+++ Data provided +++

(** The loop of [printint]: digits from the lowest; 32 rounds are enough for
    any 32-bit number and base from 2 on. *)
Fixpoint digits (fuel : nat) (x base : Z) : list Z :=
  match fuel with
  | O => []
  | S fuel => digit (x mod base) :: if x / base =? 0 then [] else digits fuel (x / base) base
  end.

Definition printint (xx base : Z) (sign : bool) : M con unit :=
  let neg := sign && (xx <? 0) in
  let x := if neg then u32 (- xx) else u32 xx in
  let buf := digits 32 x base ++ (if neg then [45] else []) in
  if 16 <? Z.of_nat (length buf) then fault else putall (rev buf).

(** [cprintf]; [str] is the string at an address, [args] the words after the
    format on the stack. *)
Definition null_str : list Z := [40; 110; 117; 108; 108; 41].
Fixpoint cprintf (str : Z → list Z) (fmt args : list Z) : M con unit :=
  match fmt with
  | [] => mret tt
  | c :: fmt =>
      if c =? 0 then mret tt else
      if negb (c =? c_percent) then consputc c ;; cprintf str fmt args else
      match fmt with
      | [] => mret tt
      | c :: fmt =>
          if c =? 0 then mret tt else
          if c =? 100 then
            match args with [] => fault | a :: args => printint (i32 a) 10 true ;; cprintf str fmt args end
          else if (c =? 120) || (c =? 112) then
            match args with [] => fault | a :: args => printint (i32 a) 16 false ;; cprintf str fmt args end
          else if c =? 115 then
            match args with
            | [] => fault
            | a :: args => putall (if a =? 0 then null_str else i8 <$> str a) ;; cprintf str fmt args
            end
          else if c =? c_percent then consputc c_percent ;; cprintf str fmt args
          else consputc c_percent ;; consputc c ;; cprintf str fmt args
      end
  end.

(** ** Input *)

Definition bufat (s : con) (i : Z) : Z := byte_at (c_buf s) (Z.to_nat (i mod INPUT_BUF)).

(** The loop of control-U, at most [e - w] rounds. *)
Fixpoint kill_line (fuel : nat) : M con unit :=
  s ← get;
  if negb (c_e s =? c_w s) && negb (bufat s (u32 (c_e s - 1)) =? c_newline) then
    match fuel with
    | O => diverge
    | S fuel =>
        modify (set_input (c_buf s) (c_r s) (c_w s) (u32 (c_e s - 1))) ;;
        consputc BACKSPACE ;;
        kill_line fuel
    end
  else mret tt.

(** The [switch] of [consoleintr] for one character, process listing apart. *)
Definition console_key (c : Z) : M con unit :=
  s ← get;
  if c =? Ctrl 80 then mret tt
  else if c =? Ctrl 85 then kill_line (Z.to_nat (u32 (c_e s - c_w s)))
  else if (c =? Ctrl 72) || (c =? 127) then
    if negb (c_e s =? c_w s) then
      modify (set_input (c_buf s) (c_r s) (c_w s) (u32 (c_e s - 1))) ;; consputc BACKSPACE
    else mret tt
  else if negb (c =? 0) && (u32 (c_e s - c_r s) <? INPUT_BUF) then
    let c := if c =? 13 then c_newline else c in
    modify (set_input (<[Z.to_nat (c_e s mod INPUT_BUF) := u8 c]> (c_buf s)) (c_r s) (c_w s) (u32 (c_e s + 1))) ;;
    consputc c ;;
    s ← get;
    if (c =? c_newline) || (c =? Ctrl 68) || (c_e s =? u32 (c_r s + INPUT_BUF)) then
      modify (set_input (c_buf s) (c_r s) (c_e s) (c_e s)) ;;
      modify add_wake
    else mret tt
  else mret tt.

(** [consoleintr]: the characters [getc] delivers, up to a negative one; the
    result is whether to list the processes. *)
Fixpoint consoleintr (keys : list Z) (doprocdump : bool) : M con bool :=
  match keys with
  | [] => mret doprocdump
  | c :: keys =>
      if c <? 0 then mret doprocdump else
      console_key c ;;
      consoleintr keys (doprocdump || (c =? Ctrl 80))
  end.

(** How a stretch of [consoleread] ends. *)
Inductive rdend := RDone | RKilled | RSleep.

(** [consoleread] with [n] bytes of [target] still to read, up to its end or
    to the [sleep] in it: the bytes copied to [dst] and the [n] left. *)
Fixpoint read_loop (fuel : nat) (n target : Z) (killed : bool) : M con (list Z * Z * rdend) :=
  if 0 <? n then
    match fuel with
    | O => diverge
    | S fuel =>
        s ← get;
        if c_r s =? c_w s then mret ([], n, if killed then RKilled else RSleep) else
        let c := bufat s (c_r s) in
        modify (set_input (c_buf s) (u32 (c_r s + 1)) (c_w s) (c_e s)) ;;
        if c =? Ctrl 68 then
          (if n <? target then modify (λ s, set_input (c_buf s) (u32 (c_r s - 1)) (c_w s) (c_e s) s) else mret tt) ;;
          mret ([], n, RDone)
        else if c =? c_newline then mret ([c], n - 1, RDone)
        else
          r ← read_loop fuel (n - 1) target killed;
          mret (c :: r.1.1, r.1.2, r.2)
    end
  else mret ([], n, RDone).
Definition read_round (n target : Z) (killed : bool) : M con (list Z * Z * rdend) :=
  read_loop (Z.to_nat n) n target killed.

Section device.
(** The file system the console device is called from. *)
Context {F : Type} (iunlock ilock : nat → M F unit).

Definition liftc {A} (m : M con A) : M (con * F) A :=
  λ s, match m s.1 with
       | Ret a c => Ret a (c, s.2)
       | Panic msg => Panic msg
       | Fault => Fault
       | Block => Block
       | Diverge => Diverge
       end.
Definition liftfs {A} (m : M F A) : M (con * F) A :=
  λ s, match m s.2 with
       | Ret a f => Ret a (s.1, f)
       | Panic msg => Panic msg
       | Fault => Fault
       | Block => Block
       | Diverge => Diverge
       end.

(** [consoleread] from where it was; [None] is a [sleep] with the bytes read
    so far in [dst]. *)
Definition consoleread_go (ip : nat) (n target : Z) (killed : bool) : M (con * F) (option Z * list Z * Z) :=
  r ← liftc (read_round n target killed);
  match r.2 with
  | RSleep => mret (None, r.1.1, r.1.2)
  | RKilled => liftfs (ilock ip) ;; mret (Some (-1), r.1.1, r.1.2)
  | RDone => liftfs (ilock ip) ;; mret (Some (i32 (target - r.1.2)), r.1.1, r.1.2)
  end.
Definition consoleread (ip : nat) (n : Z) (killed : bool) : M (con * F) (option Z * list Z * Z) :=
  liftfs (iunlock ip) ;; consoleread_go ip n (u32 n) killed.

Definition consolewrite (ip : nat) (buf : list Z) : M (con * F) Z :=
  liftfs (iunlock ip) ;;
  liftc (putall (u8 <$> buf)) ;;
  liftfs (ilock ip) ;;
  mret (Z.of_nat (length buf)).
End device.

(** ** What the console promises *)

(** Every glyph is inside the 53 by 20 grid of the screen and is that of a byte,
    signed or not; the screen scrolls by one line of text. *)
Definition on_grid (g : gfx) : Prop :=
  match g with
  | Glyph x y c => 2 <= x <= 52 * 15 + 2 ∧ 0 <= y <= 19 * 30 ∧ -128 <= c < 256
  | Scroll h => h = FONT_HEIGHT
  end.
Definition grid (s : con) : Prop := 0 <= c_pos s <= 1060 ∧ Forall on_grid (c_gfx s).

(** [s'] differs from [s] in the output devices only. *)
Definition out_only (s s' : con) : Prop :=
  c_buf s' = c_buf s ∧ c_r s' = c_r s ∧ c_w s' = c_w s ∧ c_e s' = c_e s ∧ c_panicked s' = c_panicked s ∧ c_wake s' = c_wake s.

Lemma graphic_putc_run c s :
  ∃ s', graphic_putc c s = Ret tt s' ∧ out_only s s' ∧ c_uart s' = c_uart s ∧ (-128 <= c <= BACKSPACE → grid s → grid s').
Proof.
  unfold graphic_putc, draw, set_pos. rewrite (bind_Ret (gets c_pos) _ s (c_pos s) s) by done.
  destruct (c =? c_newline).
  - rewrite (bind_Ret (modify _) _ s tt _ eq_refl). destruct (_ <=? _) eqn:E; eexists; (split; [reflexivity|]);
      (split; [by split_and!|]); (split; [done|]); intros _ [Hp Hg]; (split; [|try exact Hg]); cbn in *.
    + unfold CONSOLE_HORIZONTAL_MAX in *. dlia.
    + apply Forall_app. by repeat constructor.
    + unfold CONSOLE_HORIZONTAL_MAX, CONSOLE_VERTICAL_MAX in *. dlia.
  - destruct (Z.eqb_spec c BACKSPACE) as [Eb|Eb].
    + destruct (0 <? c_pos s) eqn:E; eexists; (split; [reflexivity|]); (split; [by split_and!|]); (split; [done|]);
        intros _ [Hp Hg]; split; cbn in *; try done; lia.
    + destruct (_ <=? _) eqn:E; eexists; (split; [reflexivity|]); (split; [by split_and!|]); (split; [done|]);
        intros Hc [Hp Hg]; unfold BACKSPACE in *; split; cbn in *; unfold CONSOLE_HORIZONTAL_MAX, CONSOLE_VERTICAL_MAX, FONT_WIDTH, FONT_HEIGHT in *;
        try dlia; repeat (apply Forall_app; split); try done; repeat constructor; dlia.
Qed.

Lemma consputc_run c s :
  c_panicked s = false →
  ∃ s', consputc c s = Ret tt s' ∧ out_only s s' ∧
    c_uart s' = c_uart s ++ (if c =? BACKSPACE then [8; 32; 8] else [u8 c]) ∧ (-128 <= c <= BACKSPACE → grid s → grid s').
Proof.
  intros Hp. unfold consputc. rewrite (bind_Ret (gets c_panicked) _ s false s) by (cbn; by rewrite <- Hp).
  set (s1 := set_uart (c_uart s ++ (if c =? BACKSPACE then [8; 32; 8] else [u8 c])) s).
  destruct (graphic_putc_run c s1) as (s' & E & Ho & Hu & Hg). exists s'. split; [|by split_and!; [..|done]].
  rewrite <- E. subst s1. destruct (c =? BACKSPACE); [|done]. unfold uartputc, modify, mbind, M_bind. cbn. by rewrite <- !app_assoc.
Qed.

+++

### [Work order]
Reply with the number of lines in the entries that hold the word "printint", and add no other words.

### [Answer to this problem]
4